The assertion requires that our result must be greater than or equal to zero; otherwise our implementation contains a bug and we must fix it before we use this function for serious applications.
After we fixed the bug we might be tempted to remove the assertion(s). We should not do so. Maybe one day we will change the implementation; then we still have all our sanity tests working. Actually, assertions on post-conditions are somehow like mini-unit tests.
A great advantage of assert is that we can let it disappear entirely by a simple macro declaration. Before including <cassert> we can define NDEBUG:
#define NDEBUG #include <cassert>
and all assertions are disabled; i.e., they do not cause any operation in the executable. Instead of changing our program sources each time we switch between debug and release mode, it is better and cleaner to declare NDEBUG in the compiler flags (usually -D on Linux and /D on Windows):
g++ my_app.cpp -o my_app -O3 -DNDEBUG
Software with assertions in critical kernels can be slowed down by a factor of two or more when the assertions are not disabled in the release mode. Good build systems like CMake activate -DNDEBUG automatically in the release mode’s compile flags.

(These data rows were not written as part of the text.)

(** A zero load on a cantilever of infinite height,
    [cantilever_beam(1.0, 0.0, 1.0, inf)], is not refused at all: zero
    times infinity is NaN, no divisor compares equal to zero, and a
    record of NaN stress and NaN safety factor is returned. *)
Example zero_moment_nan_record :
  BeamAnalyzer.cantilever_beam (libm := libm_unreached)
    (BeamAnalyzer.init steel_a36) 1 0 1 infinity =
  Ok {| max_deflection := 0;
        max_stress := nan;
        max_moment := 0;
        max_shear := 0;
        safety_factor := nan;
        weight := infinity;
        cost := infinity |}.
Proof. vm_compute. reflexivity. Qed.

(** C10, amended.  An analysis that reaches the safety-factor line with
    a maximum moment that is zero (or NaN, as a zero load makes it on an
    infinite length) has a zero or NaN stress, and its call either raises
    [ZeroDivisionError] at that line, for a zero stress, or returns a
    record of NaN stress and NaN safety factor; so no call returns a
    record with a zero or NaN moment and a stress that is a number. *)
Theorem zero_moment_outcome {libm : Libm} (m : Material) :
  (forall (L P a w h M d s V : float),
     Formula.simply_supported_point_load m L P a w h M d s V ->
     Formula.zero_or_nan M ->
     Formula.without_stress
       (BeamAnalyzer.simply_supported_point_load (BeamAnalyzer.init m) L P a w h)
       144 s) /\
  (forall (L P w h M d s V : float),
     Formula.cantilever_beam m L P w h M d s V ->
     Formula.zero_or_nan M ->
     Formula.without_stress
       (BeamAnalyzer.cantilever_beam (BeamAnalyzer.init m) L P w h) 199 s) /\
  (forall (L q w h M d s V : float),
     Formula.distributed_load_beam m L q w h M d s V ->
     Formula.zero_or_nan M ->
     Formula.without_stress
       (BeamAnalyzer.distributed_load_beam (BeamAnalyzer.init m) L q w h) 255 s) /\
  (forall (L P a w h : float) (r : BeamAnalysisResult),
     (BeamAnalyzer.simply_supported_point_load (BeamAnalyzer.init m) L P a w h = Ok r \/
      BeamAnalyzer.cantilever_beam (BeamAnalyzer.init m) L P w h = Ok r \/
      BeamAnalyzer.distributed_load_beam (BeamAnalyzer.init m) L P w h = Ok r) ->
     Formula.zero_or_nan (max_moment r) ->
     is_nan (max_stress r) = true /\ is_nan (safety_factor r) = true).
Proof.
  assert (Hssp : forall L P a w h M d s V,
             Formula.simply_supported_point_load m L P a w h M d s V ->
             Formula.zero_or_nan M ->
             Formula.without_stress
               (BeamAnalyzer.simply_supported_point_load (BeamAnalyzer.init m) L P a w h)
               144 s).
  { intros L P a w h M d s V H HM.
    apply (without_stress_outcome m _ _ L w h M d s V).
    - apply simply_supported_point_load_chain, H.
    - destruct H as (h3 & d_m & _ & _ & _ & _ & _ & _ & -> & _).
      apply bending_stress_zero_or_nan, HM. }
  assert (Hcant : forall L P w h M d s V,
             Formula.cantilever_beam m L P w h M d s V ->
             Formula.zero_or_nan M ->
             Formula.without_stress
               (BeamAnalyzer.cantilever_beam (BeamAnalyzer.init m) L P w h) 199 s).
  { intros L P w h M d s V H HM.
    apply (without_stress_outcome m _ _ L w h M d s V).
    - apply cantilever_beam_chain, H.
    - destruct H as (h3 & L3 & _ & _ & _ & _ & _ & _ & -> & _).
      apply bending_stress_zero_or_nan, HM. }
  assert (Hdist : forall L q w h M d s V,
             Formula.distributed_load_beam m L q w h M d s V ->
             Formula.zero_or_nan M ->
             Formula.without_stress
               (BeamAnalyzer.distributed_load_beam (BeamAnalyzer.init m) L q w h) 255 s).
  { intros L q w h M d s V H HM.
    apply (without_stress_outcome m _ _ L w h M d s V).
    - apply distributed_load_beam_chain, H.
    - destruct H as (h3 & L2 & L4 & _ & _ & _ & _ & _ & _ & _ & -> & _).
      apply bending_stress_zero_or_nan, HM. }
  split; [ exact Hssp | split; [ exact Hcant | split; [ exact Hdist | ] ] ].
  intros L P a w h r Hr HM.
  assert (Hout : exists c lineno s,
             c = Ok r /\ Formula.without_stress c lineno s).
  { destruct Hr as [Hr | [Hr | Hr]].
    - destruct (proj1 (simply_supported_point_load_run m L P a w h r) Hr)
        as (M & d & s & V & H & _ & ->).
      eexists _, 144%nat, s. split; [ exact Hr | ]. apply (Hssp _ _ _ _ _ _ _ _ _ H HM).
    - destruct (proj1 (cantilever_beam_run m L P w h r) Hr)
        as (M & d & s & V & H & _ & ->).
      eexists _, 199%nat, s. split; [ exact Hr | ]. apply (Hcant _ _ _ _ _ _ _ _ H HM).
    - destruct (proj1 (distributed_load_beam_run m L P w h r) Hr)
        as (M & d & s & V & H & _ & ->).
      eexists _, 255%nat, s. split; [ exact Hr | ]. apply (Hdist _ _ _ _ _ _ _ _ H HM). }
  destruct Hout as (c & lineno & s & -> & [[_ Hc] | (_ & r' & Hc & Hn)]).
  - discriminate Hc.
  - injection Hc as <-. exact Hn.
Qed.
(** The collision flag [ObjectDetector.draw_detections] returns; what it
    draws on the frame stays outside. *)
Definition draw_detections (detections : list DetectedObject) : bool :=
  fold_left
    (fun collision_warning detection =>
       match distance detection with
       | Some d =>
         if truthy (Some d)
         then (if num_ltb d (Fin 10) then true else collision_warning)
         else collision_warning
       | None => collision_warning
       end)
    detections false.

(** ** main.py: the dictionaries [process_frame] hands to the fusion *)

(** [vision_data] (source lines 91-97); its ['night_mode_active'] is not
    read by the fusion. *)
Definition process_frame_vision_data (lane_data : LaneData.t)
    (detected_objects : list DetectedObject) : VisionData.t :=
  let collision_warning := draw_detections detected_objects in
  {| VisionData.lane_departure_warning := Some (LaneData.departure_warning lane_data);
     VisionData.collision_warning := Some collision_warning;
     VisionData.detected_objects := Some detected_objects;
     VisionData.confidence := Some 0.9 |}.

(** A value of the dictionary [obd_data] of [process_frame]: an item of
    the reader's buffer, or the behaviour analysis. *)
Inductive obd_value : Type :=
  | ReadingValue (r : Reading.t)
  | AnalysisValue (a : BehaviorAnalysis.t).

(** [obd_data] (source lines 107-109): a copy of the reader's buffer with
    the analysis stored under ['behavior_analysis']. *)
Definition process_frame_obd_data (latest_data : gmap string Reading.t)
    (behavior_analysis : BehaviorAnalysis.t) : gmap string obd_value :=
  <["behavior_analysis" := AnalysisValue behavior_analysis]>
    (ReadingValue <$> latest_data).

(** That dictionary as [add_obd_data] reads it.  A buffer item under
    ['behavior_analysis'] has none of the four flags; a buffer item under
    ['speed'], ['rpm'] or ['throttle_position'] is not a number, which
    [ObdData.t] cannot hold: the result is then [None]. *)
Definition as_obd_data (obd_data : gmap string obd_value) : option ObdData.t :=
  match obd_data !! "speed", obd_data !! "rpm", obd_data !! "throttle_position" with
  | None, None, None =>
    Some (ObdData.mk None None None
            (match obd_data !! "behavior_analysis" with
             | Some (AnalysisValue a) => Some a
             | Some (ReadingValue _) => Some BehaviorAnalysis.empty
             | None => None
             end))
  | _, _, _ => None
  end.

(** ** driver_monitoring/fatigue_detection.py: class FatigueDetector *)

(** The result of [analyze_drowsiness], without the landmarks. *)
Module DrowsinessAnalysis.
Record t : Type := mk {
  ear : Q;
  mar : Q;
  blink_detected : bool;
  yawn_detected : bool;
  fatigue_score : Q
}.
End DrowsinessAnalysis.

Module FatigueDetector.
(** The counters and timing of the detector; the interpreter stays
    outside. *)
Record t : Type := mk {
  EAR_THRESHOLD : Q;
  EAR_CONSEC_FRAMES : nat;
  eye_counter : nat;
  total_blinks : nat;
  MAR_THRESHOLD : Q;
  yawn_counter : nat;
  start_time : Q;
  blink_timestamps : list Q
}.

(** [__init__], where [now] is the clock reading kept as [start_time]. *)
Definition init (now : Q) : t :=
  {| EAR_THRESHOLD := 0.25;
     EAR_CONSEC_FRAMES := 20;
     eye_counter := 0;
     total_blinks := 0;
     MAR_THRESHOLD := 0.6;
     yawn_counter := 0;
     start_time := now;
     blink_timestamps := [] |}.

Definition calculate_fatigue_score (self : t) (current_time : Q) : Q :=
  let time_elapsed := current_time - start_time self in
  let recent_blinks :=
    List.filter (fun t => Qle_bool (current_time - t) 60) (blink_timestamps self) in
  let blink_rate := Z.of_nat (length recent_blinks) in
  let blink_score :=
    if (blink_rate <? 10)%Z
    then inject_Z (10 - blink_rate) / 10 * 50
    else if (30 <? blink_rate)%Z
         then inject_Z (blink_rate - 30) / 10 * 30
         else 0 in
  let yawn_score := inject_Z (Z.of_nat (yawn_counter self) * 10) in
  let time_score := Qmin (time_elapsed / 3600 * 20) 40 in
  let total_score := Qmin (blink_score + yawn_score + time_score) 100 in
  total_score.

(** The blink step of [analyze_drowsiness] (source lines 99-108). *)
Definition detect_blink (ear : Q) (now : Q) (self : t) : bool * t :=
  if Qgtb (EAR_THRESHOLD self) ear
  then (false,
        mk (EAR_THRESHOLD self) (EAR_CONSEC_FRAMES self) (eye_counter self + 1)
           (total_blinks self) (MAR_THRESHOLD self) (yawn_counter self)
           (start_time self) (blink_timestamps self))
  else if (EAR_CONSEC_FRAMES self <=? eye_counter self)%nat
       then (true,
             mk (EAR_THRESHOLD self) (EAR_CONSEC_FRAMES self) 0
                (total_blinks self + 1) (MAR_THRESHOLD self) (yawn_counter self)
                (start_time self) (blink_timestamps self ++ [now]))
       else (false,
             mk (EAR_THRESHOLD self) (EAR_CONSEC_FRAMES self) 0
                (total_blinks self) (MAR_THRESHOLD self) (yawn_counter self)
                (start_time self) (blink_timestamps self)).

(** The yawn step of [analyze_drowsiness] (source lines 110-117). *)
Definition detect_yawn (mar : Q) (self : t) : bool * t :=
  if Qgtb mar (MAR_THRESHOLD self)
  then ((10 <=? yawn_counter self + 1)%nat,
        mk (EAR_THRESHOLD self) (EAR_CONSEC_FRAMES self) (eye_counter self)
           (total_blinks self) (MAR_THRESHOLD self) (yawn_counter self + 1)
           (start_time self) (blink_timestamps self))
  else (false,
        mk (EAR_THRESHOLD self) (EAR_CONSEC_FRAMES self) (eye_counter self)
           (total_blinks self) (MAR_THRESHOLD self) 0
           (start_time self) (blink_timestamps self)).

(** What one frame gives the detector: the eye and mouth aspect ratios
    measured on it, or [None] when the landmark pipeline raised; and the
    two clock readings the call may make. *)
Record frame : Type := mkFrame {
  ratios : option (Q * Q);
  blink_time : Q;
  score_time : Q
}.

(** [analyze_drowsiness]: an exception of the landmark pipeline is caught
    and gives [None], before any counter is touched. *)
Definition analyze_drowsiness (f : frame) (self : t)
    : option DrowsinessAnalysis.t * t :=
  match ratios f with
  | None => (None, self)
  | Some (ear, mar) =>
    let (blink_detected, self) := detect_blink ear (blink_time f) self in
    let (yawn_detected, self) := detect_yawn mar self in
    let fatigue_score := calculate_fatigue_score self (score_time f) in
    (Some (DrowsinessAnalysis.mk ear mar blink_detected yawn_detected fatigue_score),
     self)
  end.

(** The detector after a sequence of frames. *)
Definition run_frames (frames : list frame) (self : t) : t :=
  fold_left (fun self f => snd (analyze_drowsiness f self)) frames self.

(** A frame on which the eyes were measured closed, or nothing was
    measured; a frame on which something was measured. *)
Definition closed_or_unmeasured (threshold : Q) (f : frame) : Prop :=
  match ratios f with
  | None => True
  | Some (ear, _) => ear < threshold
  end.

Definition measured (f : frame) : bool :=
  match ratios f with
  | None => false
  | Some _ => true
  end.

(** A frame on which the mouth was measured open, or nothing was
    measured. *)
Definition open_or_unmeasured (threshold : Q) (f : frame) : Prop :=
  match ratios f with
  | None => True
  | Some (_, mar) => threshold < mar
  end.
End FatigueDetector.

(** The analysis as [add_fatigue_data] reads it: it has no
    ['confidence']. *)
Definition as_fatigue_data (analysis : DrowsinessAnalysis.t) : FatigueData.t :=
  {| FatigueData.fatigue_score := Some (DrowsinessAnalysis.fatigue_score analysis);
     FatigueData.blink_detected := Some (DrowsinessAnalysis.blink_detected analysis);
     FatigueData.yawn_detected := Some (DrowsinessAnalysis.yawn_detected analysis);
     FatigueData.ear := Some (DrowsinessAnalysis.ear analysis);
     FatigueData.confidence := None |}.

(** A call that [process_frame] can make: its vision samples are built
    from the lane detector's output and some list of detections. *)
Definition from_process_frame (o : op) : Prop :=
  match o with
  | AddVision _ vision_data =>
    exists detected_objects,
      vision_data = process_frame_vision_data process_lane_output detected_objects
  | _ => True
  end.

(** ** main.py: the frame counter of SmartDriveADAS *)

Module SmartDriveADAS.
(** The three attributes [update_fps] reads and writes; the camera and
    the subsystems stay outside. *)
Record t : Type := mk {
  frame_count : nat;
  fps : Q;
  last_fps_time : Q
}.

(** The three attributes as [__init__] sets them, at clock reading
    [now]. *)
Definition init (now : Q) : t :=
  {| frame_count := 0; fps := 0; last_fps_time := now |}.

Definition update_fps (current_time : Q) (self : t) : t :=
  let self :=
    if Qle_bool 1.0 (current_time - last_fps_time self)
    then {| frame_count := 0;
            fps := inject_Z (Z.of_nat (frame_count self))
                   / (current_time - last_fps_time self);
            last_fps_time := current_time |}
    else self in
  {| frame_count := frame_count self + 1;
     fps := fps self;
     last_fps_time := last_fps_time self |}.

(** The counter after one [update_fps] per clock reading of the list. *)
Definition run_updates (times : list Q) (self : t) : t :=
  fold_left (fun self current_time => update_fps current_time self) times self.
End SmartDriveADAS.

(** * Properties *)

(** ** Comparisons *)

Lemma Qgtb_true (x y : Q) : Qgtb x y = true <-> y < x.
Proof.
  unfold Qgtb. rewrite Qgt_alt.
  destruct (x ?= y); split; intros H; congruence.
Qed.

Lemma Qgtb_false (x y : Q) : Qgtb x y = false <-> x <= y.
Proof.
  unfold Qgtb. rewrite Qle_alt.
  destruct (x ?= y); split; intros H; try congruence; by destruct H.
Qed.


(** ** Bounded histories *)

Section DequeFacts.
Context {A : Type}.
Implicit Types (d : Deque.t A) (x : A) (l : list A).

Lemma deque_append_maxlen d x : Deque.maxlen (Deque.append d x) = Deque.maxlen d.
Proof. unfold Deque.append. by case_match. Qed.

Lemma most_recent_all n l : (length l <= n)%nat -> most_recent n l = l.
Proof.
  intros H. unfold most_recent.
  replace (length l - n)%nat with 0%nat by lia. apply drop_0.
Qed.

Lemma most_recent_length n l : length (most_recent n l) = Nat.min n (length l).
Proof. unfold most_recent. rewrite length_drop. lia. Qed.

Lemma most_recent_snoc n l x :
  most_recent n (most_recent n l ++ [x]) = most_recent n (l ++ [x]).
Proof.
  unfold most_recent.
  destruct n as [| n].
  - rewrite !Nat.sub_0_r. by rewrite !drop_all.
  - rewrite !length_app, length_drop. simpl.
    rewrite !drop_app_le by (rewrite ?length_drop; lia).
    rewrite drop_drop. do 2 f_equal. lia.
Qed.

(** One [append] keeps the most recent [maxlen] items. *)
Lemma deque_append_items d x :
  (length (Deque.items d) <= Deque.maxlen d)%nat ->
  Deque.items (Deque.append d x)
  = most_recent (Deque.maxlen d) (Deque.items d ++ [x]).
Proof.
  intros Hle. unfold Deque.append, most_recent.
  rewrite length_app. simpl.
  destruct (Nat.ltb_spec (Deque.maxlen d) (length (Deque.items d) + 1)) as [Hlt | Hge];
    simpl.
  - replace (length (Deque.items d) + 1 - Deque.maxlen d)%nat with 1%nat by lia.
    by destruct (Deque.items d ++ [x]).
  - replace (length (Deque.items d) + 1 - Deque.maxlen d)%nat with 0%nat by lia.
    by rewrite drop_0.
Qed.

(** Any number of [append]s on an empty deque. *)
Lemma deque_appends n l :
  let d := fold_left Deque.append l (Deque.empty n) in
  Deque.maxlen d = n /\ Deque.items d = most_recent n l.
Proof.
  induction l as [| x l IH] using rev_ind; simpl.
  - split; [done |]. unfold most_recent. by rewrite drop_nil.
  - rewrite fold_left_app. simpl. destruct IH as [Hmax Hitems].
    split; [by rewrite deque_append_maxlen |].
    rewrite deque_append_items.
    + rewrite Hmax, Hitems. apply most_recent_snoc.
    + rewrite Hmax, Hitems, most_recent_length. lia.
Qed.
End DequeFacts.

(** ** Methods that only read [self] *)

Lemma read_only_ret {A} (a : A) : read_only (ret a).
Proof. by intros self. Qed.

Lemma read_only_get : read_only get.
Proof. by intros self. Qed.

Lemma read_only_bind {A B} (m : M A) (k : A -> M B) :
  read_only m -> (forall a, read_only (k a)) -> read_only (bind m k).
Proof.
  intros Hm Hk self. specialize (Hm self).
  unfold exec, bind in *. destruct (m self) as [a self']. simpl in Hm. subst self'.
  apply Hk.
Qed.

Lemma eval_bind_read_only {A B} (m : M A) (k : A -> M B) self :
  read_only m -> eval (bind m k) self = eval (k (eval m self)) self.
Proof.
  intros Hm. specialize (Hm self).
  unfold exec, eval, bind in *. destruct (m self) as [a self']. simpl in *.
  by subst self'.
Qed.

Ltac read_only_step :=
  first [ apply read_only_ret
        | apply read_only_get
        | apply read_only_bind; [| intros ?]
        | progress case_match ].

Lemma calculate_collision_risk_read_only : read_only calculate_collision_risk.
Proof. unfold calculate_collision_risk. repeat read_only_step. Qed.
(** What [__call__] does once the assertion has passed. *)
Lemma call_uniform (self : ClusterAndReducer) (bundle : dict (list R)) threshold :
  bundle <> [] ->
  uniform_length bundle ->
  __call__ hash_order self bundle threshold
  = (f <- getattr (get_adj_list self) "get_adj_list" ;;
     adj_list <- f (keys bundle) (counts_of bundle) threshold ;;
     clusters <- get_connected_components hash_order (keys bundle) adj_list
                                          (counts_of bundle) ;;
     g <- getattr (post_process_components self) "post_process_components" ;;
     clusters <- g (keys bundle) clusters adj_list (counts_of bundle) ;;
     reads_to_modify <- reduce_clusters bundle clusters (counts_of bundle) ;;
     Ok reads_to_modify).
Proof.
  intros Hne Hu. unfold __call__.
  assert (Hl : map String.length (keys bundle) <> []).
  { destruct bundle; [congruence | discriminate]. }
  destruct (py_max_nat_spec _ Hl) as (hi & -> & Hhi & _).
  destruct (py_min_nat_spec _ Hl) as (lo & -> & Hlo & _).
  simpl. apply in_map_iff in Hhi, Hlo.
  destruct Hhi as (u1 & <- & H1). destruct Hlo as (u2 & <- & H2).
  rewrite (Hu u1 u2 H1 H2), Nat.eqb_refl. simpl.
  rewrite counts_items_of_bundle. reflexivity.
Qed.

Lemma call_mixed (self : ClusterAndReducer) (bundle : dict (list R)) threshold u1 u2 :
  In u1 (keys bundle) -> In u2 (keys bundle) ->
  String.length u1 <> String.length u2 ->
  exists lo hi,
    __call__ hash_order self bundle threshold = Raise (AssertionError lo hi) /\
    is_min lo (map String.length (keys bundle)) /\
    is_max hi (map String.length (keys bundle)).
Proof.
  intros H1 H2 Hne. unfold __call__.
  assert (Hl : map String.length (keys bundle) <> []).
  { destruct bundle; [destruct H1 | discriminate]. }
  destruct (py_max_nat_spec _ Hl) as (hi & -> & Hhi).
  destruct (py_min_nat_spec _ Hl) as (lo & -> & Hlo).
  exists lo, hi. simpl.
  destruct (Nat.eqb_spec hi lo) as [->|Hd]; simpl; [ | auto].
  exfalso.
  pose proof (proj2 Hhi _ (in_map String.length _ _ H1)).
  pose proof (proj2 Hhi _ (in_map String.length _ _ H2)).
  pose proof (proj2 Hlo _ (in_map String.length _ _ H1)).
  pose proof (proj2 Hlo _ (in_map String.length _ _ H2)).
  lia.
Qed.

(** C9: on the empty bundle the precondition check itself raises, from
    the maximum of an empty list, whatever the policy (bound or not) and
    the threshold, so no reassignment list is returned. *)
Theorem call_empty_bundle (self : ClusterAndReducer) (threshold : Z) :
  __call__ hash_order self (@nil (umi * list R)) threshold
  = Raise (ValueError "max() arg is an empty sequence").
Proof. reflexivity. Qed.

(** *** Only the precondition check raises [AssertionError] *)

Lemma no_assert_bind {A B} (m : result A) (k : A -> result B) :
  no_assert m -> (forall a, no_assert (k a)) -> no_assert (x <- m ;; k x).
Proof.
  destruct m as [a|e]; simpl; intros Hm Hk; [apply Hk | assumption].
Qed.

Since assertions can be disabled so easily, we should follow this advice:
Even if you are sure that a property obviously holds for your implementation, write an assertion. Sometimes the system does not behave precisely as we assumed, or the compiler might be buggy (extremely rare but not impossible), or we did something slightly different from what we intended originally. No matter how much we reason and how carefully we implement, sooner or later one assertion may be raised. If there are so many properties to check that the actual functionality is no longer clearly visible in the code, the tests can be outsourced to another function.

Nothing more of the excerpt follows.